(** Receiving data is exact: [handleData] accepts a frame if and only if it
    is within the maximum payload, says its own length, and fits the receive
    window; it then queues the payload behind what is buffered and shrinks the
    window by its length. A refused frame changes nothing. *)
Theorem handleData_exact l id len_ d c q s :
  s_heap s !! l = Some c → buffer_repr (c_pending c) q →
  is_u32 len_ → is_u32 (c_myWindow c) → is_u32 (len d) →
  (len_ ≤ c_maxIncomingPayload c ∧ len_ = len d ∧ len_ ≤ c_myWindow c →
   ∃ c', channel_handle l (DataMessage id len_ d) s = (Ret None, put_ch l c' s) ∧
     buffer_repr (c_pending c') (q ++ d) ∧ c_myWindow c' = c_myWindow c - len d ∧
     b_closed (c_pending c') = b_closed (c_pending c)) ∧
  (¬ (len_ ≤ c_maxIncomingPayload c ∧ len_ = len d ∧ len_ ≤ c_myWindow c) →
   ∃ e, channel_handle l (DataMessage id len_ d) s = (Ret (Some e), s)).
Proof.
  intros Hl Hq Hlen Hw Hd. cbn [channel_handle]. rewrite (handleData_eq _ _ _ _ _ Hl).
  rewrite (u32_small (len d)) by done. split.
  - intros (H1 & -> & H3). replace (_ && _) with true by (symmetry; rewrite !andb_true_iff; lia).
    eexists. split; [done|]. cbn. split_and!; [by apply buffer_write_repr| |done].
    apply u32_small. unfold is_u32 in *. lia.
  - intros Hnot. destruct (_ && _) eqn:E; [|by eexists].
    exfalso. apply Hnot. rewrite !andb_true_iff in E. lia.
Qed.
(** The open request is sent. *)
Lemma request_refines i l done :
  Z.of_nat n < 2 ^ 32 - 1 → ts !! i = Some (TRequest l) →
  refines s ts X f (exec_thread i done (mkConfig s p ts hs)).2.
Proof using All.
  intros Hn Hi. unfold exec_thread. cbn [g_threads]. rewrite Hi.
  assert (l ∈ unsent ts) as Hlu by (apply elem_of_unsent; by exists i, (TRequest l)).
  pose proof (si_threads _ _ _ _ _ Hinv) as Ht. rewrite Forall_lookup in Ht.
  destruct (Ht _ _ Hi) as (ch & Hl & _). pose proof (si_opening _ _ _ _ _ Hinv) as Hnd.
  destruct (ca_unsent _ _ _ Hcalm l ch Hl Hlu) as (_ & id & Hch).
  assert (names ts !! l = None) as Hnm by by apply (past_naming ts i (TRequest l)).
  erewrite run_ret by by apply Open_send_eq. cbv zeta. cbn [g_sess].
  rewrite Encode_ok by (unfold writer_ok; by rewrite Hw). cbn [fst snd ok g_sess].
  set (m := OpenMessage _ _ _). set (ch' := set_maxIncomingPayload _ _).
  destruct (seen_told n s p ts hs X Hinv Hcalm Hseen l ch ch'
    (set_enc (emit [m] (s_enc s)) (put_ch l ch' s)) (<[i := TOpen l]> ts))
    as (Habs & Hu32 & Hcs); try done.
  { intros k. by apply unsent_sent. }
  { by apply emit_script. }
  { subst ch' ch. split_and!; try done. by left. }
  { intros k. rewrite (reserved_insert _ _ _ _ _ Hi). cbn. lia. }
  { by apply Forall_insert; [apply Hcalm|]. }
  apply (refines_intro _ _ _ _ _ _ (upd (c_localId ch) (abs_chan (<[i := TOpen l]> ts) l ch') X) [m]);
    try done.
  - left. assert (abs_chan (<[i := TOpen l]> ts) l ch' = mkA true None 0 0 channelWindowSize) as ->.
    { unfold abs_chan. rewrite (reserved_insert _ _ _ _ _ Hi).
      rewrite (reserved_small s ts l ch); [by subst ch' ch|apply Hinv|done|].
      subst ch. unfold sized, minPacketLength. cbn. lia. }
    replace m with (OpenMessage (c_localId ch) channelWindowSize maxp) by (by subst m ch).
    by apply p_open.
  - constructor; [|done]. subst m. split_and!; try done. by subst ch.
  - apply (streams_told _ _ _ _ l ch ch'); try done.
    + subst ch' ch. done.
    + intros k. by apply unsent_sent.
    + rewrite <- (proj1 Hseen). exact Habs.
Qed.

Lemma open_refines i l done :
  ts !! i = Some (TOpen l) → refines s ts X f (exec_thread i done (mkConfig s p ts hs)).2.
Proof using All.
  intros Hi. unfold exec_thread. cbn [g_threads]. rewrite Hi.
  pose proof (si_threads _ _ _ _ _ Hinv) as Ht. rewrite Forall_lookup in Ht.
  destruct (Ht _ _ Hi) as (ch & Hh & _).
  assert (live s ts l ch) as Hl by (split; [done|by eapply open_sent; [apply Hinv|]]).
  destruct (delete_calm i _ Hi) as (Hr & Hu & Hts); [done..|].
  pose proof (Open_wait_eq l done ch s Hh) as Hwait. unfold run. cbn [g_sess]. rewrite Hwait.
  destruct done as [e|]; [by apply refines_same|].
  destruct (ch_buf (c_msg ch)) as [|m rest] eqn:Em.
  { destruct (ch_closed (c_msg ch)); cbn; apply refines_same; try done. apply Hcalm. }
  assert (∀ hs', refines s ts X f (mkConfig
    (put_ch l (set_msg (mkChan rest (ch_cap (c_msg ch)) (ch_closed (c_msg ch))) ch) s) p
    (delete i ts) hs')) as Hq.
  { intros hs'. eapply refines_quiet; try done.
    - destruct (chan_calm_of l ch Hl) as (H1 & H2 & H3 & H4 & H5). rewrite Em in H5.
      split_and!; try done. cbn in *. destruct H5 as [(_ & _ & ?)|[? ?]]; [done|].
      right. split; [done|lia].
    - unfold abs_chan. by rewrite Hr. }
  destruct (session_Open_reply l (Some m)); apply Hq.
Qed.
┄┄┄┄┄┄┄┄┄┄
What is needed is an exact retyping of every line from the one containing "split_and!; try done. cbn" through the final line of the entries, and only those lines.

** Exercise result **
      split_and!; try done. cbn in *. destruct H5 as [(_ & _ & ?)|[? ?]]; [done|].
      right. split; [done|lia].
    - unfold abs_chan. by rewrite Hr. }
  destruct (session_Open_reply l (Some m)); apply Hq.
Qed.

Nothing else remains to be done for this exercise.